At some point the 354th EFS will also go to Poland on which Col. Winkler is able to reveal some background information: “The 52nd OG has an aviation detachment [Detachment 1] with a permanently party in Poland. We operate out of two bases; one is Łask and the other airbase is Powidz. Right now we have continuously C-130s that are currently at Powidz.”. So most likely the 354th EFS will also operate out of Powidz, as most detachment personnel is already there.

Training with allies all over Europe

We have the capability, just like we would anywhere else, to send a four-ship or a six-ship somewhere for a week, operate there and then go back to our hub.

Lt. Col. Behmer

Future packages

The next TSP is already lined up with the 125th Fighter Wing, Florida Air National Guard from Jacksonville, Florida scheduled to arrive in Europe in April. After an initial stop at Leeuwarden Airbase in The Netherlands to participate in the annually held Frisian Flag exercise, this unit will later also relocate to Spangdahlem. However, not every package will automatically go through here as Col. Winkler points out: “Because of our organizational structure it is not necessarily required to have a unit show up here. We know of additional forces that are coming and we are nailing down exactly where they are going to.”. His main focus for the rotational presence of TSP units already spans from today until September 2015 at this point. “I know that we are putting a group into Poland in June and they are going direct and not stopping in here. So it just depends on what is required and what is the most efficient way.” he adds.
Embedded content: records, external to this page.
(** * skil-python: the Service / Pipeline / Resource client layer

    A shallow embedding of [skil/services.py] and [skil/resources/common.py].
    Python objects live in a heap of attribute dictionaries, every method is
    a computation in a state-and-exception monad over the client's world
    (heap, requests sent, printed lines, clock, file system), and the remote
    server is an oracle indexed by the number of requests sent so far. *)

From Stdlib Require Import ZArith List Bool Lia Floats.SpecFloat.
From stdpp Require Import base option list strings pretty gmap.

Local Open Scope string_scope.
Local Open Scope Z_scope.

(** ** Exceptions and results *)

Inductive exn :=
  | AttributeError
  | IndexError
  | ValueError
  | ApiException
  | ConnectionError
  | FileNotFoundError
  | IsADirectoryError
  | PermissionError
  | Cv2Error
  | Exception (msg : string).

(** [Running] is the answer of a loop that was still iterating when the
    fuel given to it ran out; no Python value corresponds to it. *)
Inductive outcome (A : Type) :=
  | Ok (a : A)
  | Raise (e : exn)
  | Running.
Arguments Ok {A} a.
Arguments Raise {A} e.
Arguments Running {A}.

Definition obind {A B} (r : outcome A) (k : A -> outcome B) : outcome B :=
  match r with
  | Ok a => k a
  | Raise e => Raise e
  | Running => Running
  end.

(** ** numpy arrays *)

Module NumPy.

(** An array is its shape and its elements in row-major (C) index order. *)
Record ndarray (T : Type) := Ndarray { shape : list nat; buffer : list T }.
Arguments Ndarray {T} shape buffer.
Arguments shape {T} _.
Arguments buffer {T} _.

Definition prod_shape (shp : list nat) : nat := foldr Nat.mul 1%nat shp.

(** [a.size] *)
Definition size {T} (a : ndarray T) : nat := prod_shape (shape a).

(** The arrays numpy can build: as many elements as the shape asks for. *)
Definition well_formed {T} (a : ndarray T) : Prop :=
  length (buffer a) = size a.

(** Python numbers, as [tolist] hands them out and as a response carries
    them: an [int] of any size or a [float] (an IEEE double). *)
Inductive pyscalar :=
  | PyInt (z : Z)
  | PyFloat (f : spec_float).

(** The element types [np.asarray] arrives at for lists of such numbers. *)
Inductive dtype := Int64 | UInt64 | Float64 | Object.

(** The type numpy finds for one Python number: the first of [int64],
    [uint64] and [object] that holds an [int], [float64] for a [float]. *)
Definition dtype_of (x : pyscalar) : dtype :=
  match x with
  | PyFloat _ => Float64
  | PyInt z =>
      if (- 2 ^ 63 <=? z) && (z <? 2 ^ 63) then Int64
      else if (2 ^ 63 <=? z) && (z <? 2 ^ 64) then UInt64
      else Object
  end.

(** [np.promote_types] on these four. *)
Definition promote_types (a b : dtype) : dtype :=
  match a, b with
  | Object, _ | _, Object => Object
  | Float64, _ | _, Float64 => Float64
  | Int64, Int64 => Int64
  | UInt64, UInt64 => UInt64
  | Int64, UInt64 | UInt64, Int64 => Float64
  end.

(** The element type of [np.asarray(l)]; an empty list gives [float64]. *)
Definition result_type (l : list pyscalar) : dtype :=
  match l with
  | [] => Float64
  | x :: l' => foldl (fun d y => promote_types d (dtype_of y)) (dtype_of x) l'
  end.

(** [float(z)]: the double nearest to [z], ties to even. *)
Definition float_of_int (z : Z) : spec_float :=
  binary_normalize 53 1024 z 0 false.

(** One element stored under the array's type, read back as a Python
    number: an [int] in a [float64] array has become a [float]. *)
Definition astype (d : dtype) (x : pyscalar) : pyscalar :=
  match d, x with
  | Float64, PyInt z => PyFloat (float_of_int z)
  | _, _ => x
  end.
A-10C returning from a local training sortie

TSP deployments were already introduced in the Pacific region back in 2004 and have evolved into what is considered a well proven concept. This new European TSP variation really fits the dynamic character of Operation Atlantic Resolve and has the potential to further enhance interoperability between NATO allies. In general, the TSP set-up, as presented to the higher command, is exactly the same for both regions. Based on personal experience, Col. Winkler can however name one major difference: “I have been in the Pacific as well and flying over here under the NATO umbrella in the European Theater is easier; we are all part of NATO, we fly under the same rules, we all operate the same STANAGs [Standardization Agreements]”.

As new packages are already lined up and preparing for deployment, the Bulldogs will continue their busy training schedule while ‘hubbing’ through various parts of Europe. Now with Operation Atlantic Resolve in continues full motion, Theater Security Packages and other Air Force rotations are likely to become routine rather than a rarity.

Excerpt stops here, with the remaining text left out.